Creel counts – boatside interviews with fishers about their catch- offer a low cost source of information about species occurrence or species range that provincial and district governments could use to inform management decisions. An added benefit of using this methodology.
This website and interactive map attempts to create a “dashboard” for district-level managers. The data for this map comes from one year of fortnightly monitoring of fish landings in the five sub-villages of Mola on Wanci Island in Eastern Indonesia’s Wakatobi National Park.
This community offers a good small boat coral reef fishery case study given its unique position of simultaneously being within an administrative district (Kabupaten Wakatobi) and a national park (Taman Nasional Wakatobi). Established in 1996, the 1.39 million hectare Taman Nasional Wakatobi MPA is known for its healthy reefs (Tam, 2015). Small boat fishers are allowed to fish within a 804,000 hectare local exploitation zone (Adimu et al, 2018). Mola has the highest concentration of residents who identified as fishers in the Wakatobi district (1,090 of 5,062).
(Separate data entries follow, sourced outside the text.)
(** ** An environment to run the validators in *)

Module Example.

(** A number as a template literal prints it, for the numbers the examples
    use: [NaN], the infinities, the zeros and the integers; of a fraction
    only the integer part is printed. *)
Definition print_number (n : float) : string :=
  match FloatOps.Prim2SF n with
  | SpecFloat.S754_zero _ => "0"
  | SpecFloat.S754_infinity false => "Infinity"
  | SpecFloat.S754_infinity true => "-Infinity"
  | SpecFloat.S754_nan => "NaN"
  | SpecFloat.S754_finite sign m e =>
      let magnitude := Z.shiftl (Zpos m) e in
      (if sign then "-" else "") ++ NilZero.string_of_uint (N.to_uint (Z.to_N magnitude))
  end.

Fixpoint split_at (stop : ascii -> bool) (s : string) : string * string :=
  match s with
  | EmptyString => (EmptyString, EmptyString)
  | String c rest =>
      if stop c then (EmptyString, s)
      else let (before, after) := split_at stop rest in (String c before, after)
  end.

(** A reader of URLs of the form [scheme://authority] followed by a path,
    query or fragment; anything else is refused. *)
Definition read_url (s : string) : option URL :=
  let (scheme, rest) := split_at (Ascii.eqb ":") s in
  match scheme, rest with
  | String _ _, String ":" (String "/" (String "/" after)) =>
      let (authority, _) :=
        split_at (fun c => Ascii.eqb c "/" || Ascii.eqb c "?" || Ascii.eqb c "#") after in
      match authority with
      | EmptyString => None
      | _ => Some (mkURL (scheme ++ ":") authority)
      end
  | _, _ => None
  end.

(** Accepts the strings that have the length of an address and its prefix;
    the checksum itself is not computed. *)
Definition accept_address (s : string) : option string :=
  if (String.length s =? 42)%nat && String.prefix "0x" s then Some s else None.

(** The reads that leave the own properties of a value, one level deep: the
    [length] of a method of [Object.prototype] is a number and its other
    properties are not, the [length] of a string or an array has no number
    among its properties; any other key is taken to give [undefined], on
    which the next read throws. *)
Definition inherited_number (v : value) (path : list string) : result bool :=
  match path with
  | [k; k'] =>
      if includes ["constructor"; "hasOwnProperty"; "isPrototypeOf";
                   "propertyIsEnumerable"; "toLocaleString"; "toString"; "valueOf"] k
      then Ok (k' =? "length")
      else if inherited_is_number v k then Ok false
      else Throw TypeError
  | _ => Throw TypeError
  end.

(** The enumerations as the bonder declares them, with USDC enabled. *)
Definition env : externals := {|
  Chain_Ethereum := "ethereum";
  Chain_Optimism := "optimism";
  Chain_Arbitrum := "arbitrum";
  Chain_Gnosis := "gnosis";
  Chain_Polygon := "polygon";
  Chain_Nova := "nova";
  Chain_ZkSync := "zksync";
  Chain_Linea := "linea";
  Chain_ScrollZk := "scrollzk";
  Chain_Base := "base";
  Watchers_BondTransferRoot := "bondTransferRoot";
  Watchers_BondWithdrawal := "bondWithdrawal";
  Watchers_Challenge := "challenge";
  Watchers_CommitTransfers := "commitTransfers";
  Watchers_SettleBondedWithdrawals := "settleBondedWithdrawals";
  Watchers_ConfirmRoots := "confirmRoots";
  Watchers_L1ToL2Relay := "L1ToL2Relay";
  getAllChains := ["ethereum"; "optimism"; "arbitrum"; "gnosis"; "polygon"; "nova";
                   "zksync"; "linea"; "scrollzk"; "base"];
  getAllTokens := ["USDC"; "USDT"; "DAI"; "ETH"; "MATIC"; "WBTC"; "HOP"; "SNX"; "sUSD";
                   "rETH"; "UNI"];
  getEnabledTokens := ["USDC"];
  URL_parse := read_url;
  checksumAddress := accept_address;
  Number_toString := print_number;
  Runtime_inherited_number := inherited_number
|}.

(** A configuration with the chains Ethereum and Optimism, USDC enabled and
    one watcher, the other sections being given. *)
Definition config_with (sections : list (string * value)) : value :=
  VObj ([ ("chains", VObj [ ("ethereum", VObj [("rpcUrl", VStr "https://host")]);
                            ("optimism", VObj [("rpcUrl", VStr "https://host")]) ]);
          ("tokens", VObj [ ("USDC", VBool true) ]);
          ("watchers", VObj [ ("bondWithdrawal", VBool true) ]) ]
        ++ sections).

Definition route_to_optimism : value :=
  VObj [ ("ethereum", VObj [ ("optimism", VBool true) ]) ].

(** The configuration of the specification's scenario: the route from
    Ethereum to Optimism and the fee of USDC towards Optimism. *)
Definition scenario : value :=
  config_with [ ("routes", route_to_optimism);
                ("fees", VObj [ ("USDC", VObj [ ("optimism", VNum 1%float) ]) ]) ].

Definition scenario_without_fee : value :=
  config_with [ ("routes", route_to_optimism);
                ("fees", VObj [ ("USDC", VObj [ ]) ]) ].

(** The fee is there and is zero. *)
Definition scenario_with_zero_fee : value :=
  config_with [ ("routes", route_to_optimism);
                ("fees", VObj [ ("USDC", VObj [ ("optimism", VNum 0%float) ]) ]) ].

(** The fees of USDC are there and are [null]. *)
Definition scenario_with_null_fees : value :=
  config_with [ ("routes", route_to_optimism);
                ("fees", VObj [ ("USDC", VNull) ]) ].

Definition scenario_with_both_credentials : value :=
  config_with [ ("keystore", VObj [ ("location", VStr "/keystore") ]);
                ("signer", VObj [ ("type", VStr "kms") ]) ].

Definition scenario_without_ethereum : value :=
  VObj [ ("chains", VObj [ ("optimism", VObj [("rpcUrl", VStr "https://host")]) ]);
         ("tokens", VObj [ ("USDC", VBool true) ]);
         ("watchers", VObj [ ]) ].

Definition scenario_without_watchers : value :=
  VObj [ ("chains", VObj [ ("ethereum", VObj [("rpcUrl", VStr "https://host")]) ]);
         ("tokens", VObj [ ("USDC", VBool true) ]) ].

(** Routes in both directions, with the threshold of the route that leaves
    Optimism and none for the route that leaves Ethereum. *)
Definition both_routes : value :=
  VObj [ ("ethereum", VObj [ ("optimism", VBool true) ]);
         ("optimism", VObj [ ("ethereum", VBool true) ]) ].

Definition thresholds (amount : value) : value :=
  VObj [ ("minThresholdAmount",
          VObj [ ("USDC", VObj [ ("optimism", VObj [ ("ethereum", amount) ]) ]) ]) ].

Definition scenario_with_thresholds (amount : value) : value :=
  config_with [ ("routes", both_routes);
                ("commitTransfers", thresholds amount) ].

(** A resolved configuration, as the value pass receives it, with the given
    RPC URL for Optimism and the given [vault] section. *)
Definition resolved (rpcUrl : string) (vault : value) : value :=
  VObj [ ("networks",
          VObj [ ("ethereum", VObj [ ("rpcUrl", VStr "https://host") ]);
                 ("optimism", VObj [ ("rpcUrl", VStr rpcUrl);
                                     ("maxGasPrice", VNum 5%float) ]) ]);
         ("routes", route_to_optimism);
         ("vault", vault) ].

Definition vault_of (parameters : list (string * value)) : value :=
  VObj [ ("USDC", VObj [ ("optimism", VObj parameters) ]) ].

Definition vault_parameters : list (string * value) :=
  [ ("autoDeposit", VBool true);
    ("depositThresholdAmount", VNum 100%float);
    ("depositAmount", VNum 50%float);
    ("autoWithdraw", VBool false);
    ("strategy", VStr "yearn") ].

(** The specification's scenario: [autoDeposit] is true and [depositAmount]
    is missing. *)
Definition vault_parameters_without_amount : list (string * value) :=
  [ ("autoDeposit", VBool true);
    ("depositThresholdAmount", VNum 100%float);
    ("autoWithdraw", VBool false);
    ("strategy", VStr "yearn") ].

End Example.

(** ** Notions the statements are written with *)

(** The keys of [chains] (line 96) and the keys of [tokens] with a truthy
    value (line 110). *)
Definition enabledChainsOf (config : value) : list string :=
  own_keys (prop config "chains").

Definition enabledTokensOf (config : value) : list string :=
  filter (fun token => truthy (prop (prop config "tokens") token))
    (own_keys (prop config "tokens")).

(** [d] is the destination chain of a route declared in [routes]. *)
Definition destination_of_route (routes : value) (d : string) : Prop :=
  exists s, In s (own_keys routes) /\ In d (own_keys (prop routes s)).

Definition is_object (v : value) : bool :=
  match v with
  | VObj _ => true
  | _ => false
  end.

(** [key in v] for an own property. *)
Definition has_key (v : value) (key : string) : bool :=
  includes (own_keys v) key.

(** [delete v[k]] *)
Definition delete (k : string) (v : value) : value :=
  match v with
  | VObj properties => VObj (filter (fun p => negb (fst p =? k)) properties)
  | _ => v
  end.

(** The configuration in which the value found under [path] is replaced by
    its image by [f], every property staying at its place. *)
Fixpoint updateIn (path : list string) (f : value -> value) (v : value) : value :=
  match path with
  | [] => f v
  | k :: rest =>
      match v with
      | VObj properties =>
          VObj (map (fun p => if fst p =? k then (fst p, updateIn rest f (snd p)) else p)
                  properties)
      | _ => v
      end
  end.

(** [v.k1.k2...kn = x] *)
Definition setIn (path : list string) (x : value) (v : value) : value :=
  updateIn path (fun _ => x) v.

(** [delete v.k1.k2...kn[k]] *)
Definition removeIn (path : list string) (k : string) (v : value) : value :=
  updateIn path (delete k) v.

(** [after] differs from [before] at most in the value of the property
    [k]. *)
Definition same_except (k : string) (before after : value) : Prop :=
  own_keys after = own_keys before
  /\ truthy after = truthy before
  /\ instanceof_Object after = instanceof_Object before
  /\ nullish after = nullish before
  /\ forall k', k' <> k -> prop after k' = prop before k'.

(** The sections read by the blocks that run before the fee block. *)
Definition sections_before_fees : list string :=
  [ "chains"; "tokens"; "watchers"; "keystore"; "signer"; "db"; "logging";
    "metrics"; "addresses"; "routes" ].

Definition subset (keys allowed : list string) : bool :=
  forallb (includes allowed) keys.

Section AllowLists.

Variable E : externals.

(** The keys of section [name], when the section is there, are among
    [allowed]. *)
Definition section_keys_allowed (config : value) (name : string) (allowed : list string)
  : bool :=
  negb (truthy (prop config name)) || subset (own_keys (prop config name)) allowed.

(** Every key of one level below section [name] satisfies [inner]. *)
Definition nested (v : value) (keys : list string) (inner : value -> bool) : bool :=
  forallb (fun k => inner (prop v k)) keys.

(** Every section and nested key belongs to its allow-list, following the
    list of section 4.2 of the specification: the sections of the
    configuration, the chains and the keys of each chain, the enabled
    tokens, the watchers, the sections with a fixed list of keys, the
    chains of the routes, the tokens and chains of the fees, the thresholds
    and the bonders, and the tokens, chains and parameters of the vault. *)
Definition allKeysAllowed (config : value) : bool :=
  let enabledChains := enabledChainsOf config in
  let enabledTokens := enabledTokensOf config in
  let minThresholdAmount := prop (prop config "commitTransfers") "minThresholdAmount" in
  subset (own_keys config) validSectionKeys
  && subset enabledChains (validChainKeys E)
  && nested (prop config "chains") enabledChains
       (fun chain => subset (own_keys chain) ["rpcUrl"; "maxGasPrice"])
  && subset enabledTokens validTokenKeys
  && subset (own_keys (prop config "watchers")) (validWatcherKeys E)
  && section_keys_allowed config "db" ["location"]
  && section_keys_allowed config "logging" ["level"]
  && section_keys_allowed config "keystore"
       ["location"; "pass"; "passwordFile"; "parameterStore"; "awsRegion"]
  && section_keys_allowed config "signer" ["type"; "keyId"; "awsRegion"; "lambdaFunctionName"]
  && section_keys_allowed config "metrics" ["enabled"; "port"]
  && section_keys_allowed config "addresses" ["location"]
  && section_keys_allowed config "blocklist" ["path"; "addresses"]
  && section_keys_allowed config "routes" enabledChains
  && nested (prop config "routes") (own_keys (prop config "routes"))
       (fun destinations => subset (own_keys destinations) enabledChains)
  && section_keys_allowed config "fees" enabledTokens
  && nested (prop config "fees") (own_keys (prop config "fees"))
       (fun fee => subset (own_keys fee) enabledChains)
  && section_keys_allowed config "commitTransfers" ["minThresholdAmount"]
  && subset (own_keys minThresholdAmount) enabledTokens
  && nested minThresholdAmount enabledTokens
       (fun bySource => subset (own_keys bySource) enabledChains)
  && section_keys_allowed config "bonders" enabledTokens
  && nested (prop config "bonders") enabledTokens
       (fun bySource =>
          subset (own_keys bySource) enabledChains
          && nested bySource (own_keys bySource)
               (fun byDestination => subset (own_keys byDestination) enabledChains))
  && section_keys_allowed config "vault" validTokenKeys
  && nested (prop config "vault") (own_keys (prop config "vault"))
       (fun byChain =>
          subset (own_keys byChain) (validChainKeys E)
          && nested byChain (own_keys byChain)
               (fun parameters =>
                  subset (own_keys parameters)
                    ["depositThresholdAmount"; "depositAmount"; "strategy"; "autoWithdraw";
                     "autoDeposit"])).

End AllowLists.

Example scenario_accepted :
  validateConfigFileStructure Example.env Example.scenario = Ok tt.
Proof. vm_compute. reflexivity. Qed.
Definition run_algorithm (algorithm_class : algorithm_class)
  (algorithm_name : string) (total_iterations checkpoint_interval : Z)
  (algorithm_kwargs : option kwargs) : M run_data :=
  self <- get_self ;;
  print (Rule "=" 60) ;;
  print (Running algorithm_name (game_name self)) ;;
  print (Rule "=" 60) ;;
  let algorithm_kwargs :=
    match algorithm_kwargs with
    | None => empty_kwargs       (* if algorithm_kwargs is None *)
    | Some kw => kw
    end in
  emit (Construct (game_rules self) algorithm_kwargs) ;;
  let cfr := algorithm_class (game_rules self) algorithm_kwargs in
  let iterations_list := [] in
  let exploitability_list := [] in
  num_checkpoints <- lift (floordiv total_iterations checkpoint_interval) ;;
  st <- run_blocks checkpoint_interval (range num_checkpoints)
          (cfr, iterations_list, exploitability_list) ;;
  let '(cfr, iterations_list, exploitability_list) := st in
  let data := mk_run_data iterations_list exploitability_list
                          (profile_of cfr) in
  set_result algorithm_name data ;;
  ret data.

(** *** compare_algorithms *)

(** The items of a config tuple. *)
Inductive item : Type :=
| IClass (c : algorithm_class)
| IName (s : string)
| IKwargs (kw : kwargs).
(** * pipsqueak3: command registration and message dispatch

    A shallow embedding of [src/packages/commands/rat_command.py]:
    the [Command] descriptor and its validators, the global registry
    [_registered_commands] with [_register], the fact grammar and
    [handle_fact], and the dispatcher [trigger].

    Python strings are modelled as byte strings ([string]).  The grammar
    only looks at ASCII classes, so only [str.casefold] depends on the
    encoding; it is a parameter of the development. *)

From Stdlib Require Import Ascii String ZArith Bool Lia.
From stdpp Require Import base option list gmap strings.

Set Warnings "-register-all".

Local Open Scope string_scope.
Local Open Scope list_scope.

Module rat_command.

(** ** Exceptions *)

(** The exception classes that the module raises, catches or lets
    through.  [OtherException] stands for any class the module does not
    name (raised by a handler, the transport or the store). *)
Inductive exn : Type :=
  | IndexError
  | TypeError
  | NotCallableError
  | ValueError
  | Psycopg2Error (tag : nat)
  | NameCollisionException (alias : string)
  | InvalidCommandException
  | OtherException (tag : nat).

Inductive outcome (A : Type) : Type :=
  | Return (a : A)
  | Raise (e : exn).
Arguments Return {A} a.
Arguments Raise {A} e.

(** [except psycopg2.Error] catches the class and its subclasses. *)
Definition is_psycopg2_error (e : exn) : bool :=
  match e with Psycopg2Error _ => true | _ => false end.

(** ** Python values *)

(** [Command] as the attrs class declares it; the two fields without a
    type-restricting validator hold any value. *)
Record Command_ (V Perm : Type) : Type := mkCommand {
  underlying : V;
  aliases : list string;
  require_permission : option Perm;
  require_channel : bool;
  require_direct_message : bool;
  func : V
}.
Arguments mkCommand {V Perm}.
Arguments underlying {V Perm}.
Arguments aliases {V Perm}.
Arguments require_permission {V Perm}.
Arguments require_channel {V Perm}.
Arguments require_direct_message {V Perm}.
Arguments func {V Perm}.
(** * PennyLane: the symbolic power operator and the commutation DAG

    A shallow embedding of [pennylane/ops/op_math/pow_class.py] over a small
    Python object store, followed by a model of the commutation rule engine
    and of the commutation DAG that [tests/transforms/test_commutation_dag.py]
    exercises. *)

From Stdlib Require Import ZArith QArith Qcanon PrimFloat Bool.
From stdpp Require Import gmap strings list pretty.

Close Scope Q_scope.
Open Scope string_scope.
Open Scope Z_scope.

(** ** Python values and the object store *)

Module Py.

(** Object identity: the position of the object in the store. *)
Abbreviation ref := nat (only parsing).

(** Python numbers as [Pow] meets them: [bool] is a subclass of [int], so
    [isinstance(True, int)] holds; a [float] is an IEEE-754 double. *)
Inductive number :=
| NBool (b : bool)
| NInt (n : Z)
| NFloat (f : float).

Inductive value :=
| VNone
| VNum (x : number)
| VStr (s : string)
| VRef (r : ref).

(** The classes an operator instance can have. The four [Pow] types are the
    ones [Pow.__new__] creates and caches; every other operator class is
    described by its name and by whether it inherits from [Operation] and from
    [Observable]. *)
Inductive pow_type :=
| PowPlain
| PowOperationType
| PowOperationObservableType
| PowObservableType.

Record op_class := OpClass {
  cls_name : string;
  cls_operation : bool;
  cls_observable : bool
}.

Inductive pyclass :=
| ClsPow (t : pow_type)
| ClsOp (c : op_class).
Definition format_results (b : backend) (execution_result : execution_result) : formatted :=
  if negb (String.eqb (exec_status execution_result) "success")
  then {| fmt_status := exec_status execution_result; fmt_message := None;
          fmt_data := Rows (exec_data execution_result);
          fmt_columns := exec_columns execution_result; fmt_summary := None |}
  else
    match dataframe b (exec_data execution_result) (exec_columns execution_result) with
    | Ok df =>
        {| fmt_status := "success";
           fmt_message := Some "Query executed successfully";
           fmt_data := Records (frame_records df);
           fmt_columns := frame_columns df;
           fmt_summary := Some (frame_summary df) |}
    | Raise e =>
        {| fmt_status := "error";
           fmt_message := Some ("Failed to format results: " +:+ exn_msg e);
           fmt_data := Rows (exec_data execution_result);
           fmt_columns := exec_columns execution_result;
           fmt_summary := None |}
    end.

End QueryExecutor.

(** ** [QueryProcessor.process_query] and [rag_agent.py] *)

Module OfflineRAGAgent.
Import DatabaseSchemaManager LocalLLMClient QueryExecutor.

(** The agent's collaborators.  [get_schema] is the outcome of
    [schema_manager.get_schema()]: the cached schema, or the store's error. *)
Record agent := {
  get_schema : result schema;
  llm_client : client;
  backend_of : backend
}.

(** [QueryProcessor.process_query]; the result is the value under ["sql"]. *)
Definition generate_query (a : agent) (llm_client : client) (user_query : string) : io string :=
  try_io
    (if PyStr.is_empty user_query
     then io_raise ValidationError "Invalid query input"
     else
       s ← lift (get_schema a);
       let schema_info := filter_relevant_tables s user_query in
       let prompt := QueryProcessor._create_sql_generation_prompt user_query schema_info in
       raw_sql ← generate_sql llm_client prompt;
       let sql := QueryProcessor._parse_sql raw_sql in
       verdict ← lift (QueryProcessor.validate_sql sql);
       if negb (fst verdict)
       then io_raise QueryProcessingError ("Invalid SQL generated: " +:+ snd verdict)
       else mret sql)
    (fun e => io_raise QueryProcessingError ("Failed to process query: " +:+ exn_msg e)).

(** The value under ["results"]. *)
Inductive results_value : Type :=
| NoResults                      (* [None] *)
| Results (d : data).

(** The dictionary [process_query] returns; an optional field is a key that
    may be absent.  [metrics] lists the keys of the metrics mapping (its
    values are wall-clock timings). *)
Record response := {
  status : string;
  message : string;
  user_query : string;
  sql : option string;
  results : option results_value;
  columns : option (list string);
  summary : option (option summary);
  metrics : option (list string)
}.

Definition brief (status message user_query : string) : response :=
  {| status := status; message := message; user_query := user_query;
     sql := None; results := None; columns := None; summary := None; metrics := None |}.

(** [d[key]] on a key that may be absent. *)
Definition lookup_key {A} (key : string) (v : option A) : result A :=
  match v with
  | Some x => Ok x
  | None => raise OtherException ("'" +:+ key +:+ "'")
  end.

(** The body of the [try] block of [process_query].  (The logging calls,
    the [successful_queries] counter and the timing decorator around the
    method do not take part in the result and are left out.) *)
Definition process_query_try (a : agent) (user_query : string) : io response :=
  lift (QueryValidator.validate_query user_query);;
  let waited :=
    if negb (is_loaded (llm_client a))
    then wait_for_model (llm_client a) Config.QUERY_TIMEOUT
    else (true, llm_client a) in
  if negb (fst waited)
  then mret (brief "pending" "Model loading timeout. Please try again." user_query)
  else
    sql ← generate_query a (snd waited) user_query;
    verdict ← lift (QueryProcessor.validate_sql sql);
    if negb (fst verdict)
    then mret {| status := "error";
                 message := "Invalid SQL: " +:+ snd verdict;
                 user_query := user_query;
                 sql := Some sql;
                 results := Some NoResults;
                 columns := None; summary := None; metrics := None |}
    else
      execution_result ← execute_query (backend_of a) sql;
      let formatted_results := format_results (backend_of a) execution_result in
      message ← lift (lookup_key "message" (fmt_message formatted_results));
      mret {| status := fmt_status formatted_results;
              message := message;
              user_query := user_query;
              sql := Some sql;
              results := Some (Results (fmt_data formatted_results));
              columns := Some (fmt_columns formatted_results);
              summary := Some (fmt_summary formatted_results);
              metrics := Some ["processing_time"] |}.
Lemma has_pred_closed rollback m j k e :
  j ≠ k → has_pred (closed rollback {[k]} m) j e = has_pred m j e.
Proof.
  intros Hne. unfold has_pred. destruct rollback; simpl; [done|]. unfold vec_update_last.
  destruct (snoc_cases (dirty_keys m)) as [->|(ds' & d & ->)]; simpl; [done|].
  rewrite vec_pop_snoc, !last_snoc; simpl. rewrite last_snoc.
  apply bool_decide_ext. set_solver.
Qed.

Lemma closed_union rollback k d m :
  k ∉ d → closed rollback d (closed rollback {[k]} m) = closed rollback ({[k]} ∪ d) m.
Proof.
  intros Hk. apply overlay_eq; [| |done..].
  - apply map_eq. intros j. rewrite !closed_changes_lookup.
    destruct (changes m !! j) as [e|]; simpl; [|done].
    destruct (decide (j = k)) as [->|Hne].
    + rewrite !decide_True by set_solver.
      destruct (closed_entry rollback m k e); simpl; [|done].
      by rewrite decide_False by set_solver.
    + rewrite (decide_False (P := j ∈ {[k]})) by set_solver; simpl.
      unfold closed_entry. rewrite has_pred_closed by done.
      destruct (decide (j ∈ d)); [rewrite decide_True by set_solver|rewrite decide_False by set_solver]; done.
  - simpl. destruct rollback; [done|]. unfold vec_update_last.
    destruct (snoc_cases (dirty_keys m)) as [->|(ds' & d' & ->)]; simpl; [done|].
    rewrite vec_pop_snoc; simpl. rewrite vec_pop_snoc; simpl.
    do 2 f_equal. set_solver.
Qed.

Lemma closable_closed rollback m j k :
  j ≠ k → closable rollback m j → closable rollback (closed rollback {[k]} m) j.
Proof.
  intros Hne (e & Hj & Hlen). exists e. split.
  - rewrite closed_changes_lookup, Hj; simpl. by rewrite decide_False by set_solver.
  - by rewrite has_pred_closed.
Qed.

(** The loop of [close_transaction] over any enumeration of the dirty keys
    computes the order-free reference. *)
Lemma close_keys_closed {E} rollback ks m :
  NoDup ks → (∀ k, k ∈ ks → closable rollback m k) →
  close_keys (E:=E) rollback ks m = (closed rollback (list_to_set ks) m, Ok tt).
Proof.
  revert m. induction ks as [|k ks IH]; intros m Hnd Hok.
  - unfold close_keys; simpl. unfold retM. f_equal. apply overlay_eq; [| |done..].
    + apply map_eq. intros j. rewrite closed_changes_lookup.
      destruct (changes m !! j); simpl; [|done]. by rewrite decide_False by set_solver.
    + simpl. destruct rollback; [done|]. unfold vec_update_last.
      destruct (snoc_cases (dirty_keys m)) as [->|(ds' & d' & ->)]; simpl; [done|].
      rewrite vec_pop_snoc; simpl. do 2 f_equal. set_solver.
  - apply NoDup_cons in Hnd as [Hk Hnd].
    unfold close_keys; simpl. rewrite close_key_closed by (apply Hok; set_solver).
    change (close_keys rollback ks (closed rollback {[k]} m) =
      (closed rollback ({[k]} ∪ list_to_set ks) m, @Ok E unit tt)).
    rewrite IH; [|done|].
    + by rewrite closed_union by set_solver.
    + intros j Hj. apply closable_closed; [set_solver|]. apply Hok. set_solver.
Qed.

(** ** Views of a closed overlay *)

Lemma wf_closable rollback m ds d k :
  overlay_wf m → dirty_keys m = ds ++ [d] → k ∈ d → closable rollback (with_dirty m ds) k.
Proof.
  intros [Hwf _] Hds Hk. specialize (Hwf k). unfold entry_ok in Hwf.
  rewrite Hds, dirty_count_app, dirty_count_one, decide_True in Hwf by done.
  unfold closable; simpl. destruct (changes m !! k) as [e|] eqn:Hc; [|lia].
  exists e. split; [done|]. destruct rollback; [lia|].
  unfold has_pred; simpl. destruct (snoc_cases ds) as [->|(ds' & d' & ->)].
  - simpl. case_bool_decide; lia.
  - rewrite last_snoc. case_bool_decide; [|lia].
    rewrite dirty_count_app, dirty_count_one, decide_True in Hwf by done. lia.
Qed.

Lemma visible_rollback m ds d j :
  overlay_wf m → dirty_keys m = ds ++ [d] → j ≤ length ds →
  visible (closed true d (with_dirty m ds)) j = visible m j.
Proof.
  intros [Hwf _] Hds Hj. apply map_eq. intros k. specialize (Hwf k). unfold entry_ok in Hwf.
  rewrite !visible_lookup, closed_changes_lookup, Hds, drop_snoc_le by done; simpl.
  rewrite dirty_count_app, dirty_count_one.
  destruct (changes m !! k) as [[ts]|]; simpl in *; [|done].
  case_decide; simpl; [|by rewrite Nat.add_0_r].
  destruct (snoc_cases ts) as [->|(ts' & t & ->)]; [simpl in Hwf; lia|].
  rewrite Nat.add_1_r, version_at_snoc_hidden. unfold rolled_entry; simpl.
  rewrite vec_pop_snoc. by destruct ts'.
Qed.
This schedule was created in response to fishers’ observation that landings were greater during spawning aggregations that are synchronized with the moon cycle (Sadovy de Mitcheson, 2008, Pet-Soede and Erdmann, 2003). Data was gathered over the span of one year to address the variability in catch volume and species richness due to season.
Catch composition was recorded in two ways: (1) the local name for the fish measured was recorded, (2) observers took a photograph of one example of the fish type for each boat whose catch was measured. This created a series of specimens to use as reference when translating local fish names to scientific family name and ecological trophic level. Feeding behavior was based on their description on FishBase (Froese & Pauly 2008; www.fishbase.org). It is not uncommon to gather landings data as per a folk taxonomy and back translate into scientific names (May 2005, Thyresson 2013).
An additional benefit of this methodology is that the count data can be collected by members of the fishers’ own community in their own language, which may increase trust in the data and resulting policies (Wilson, 2006).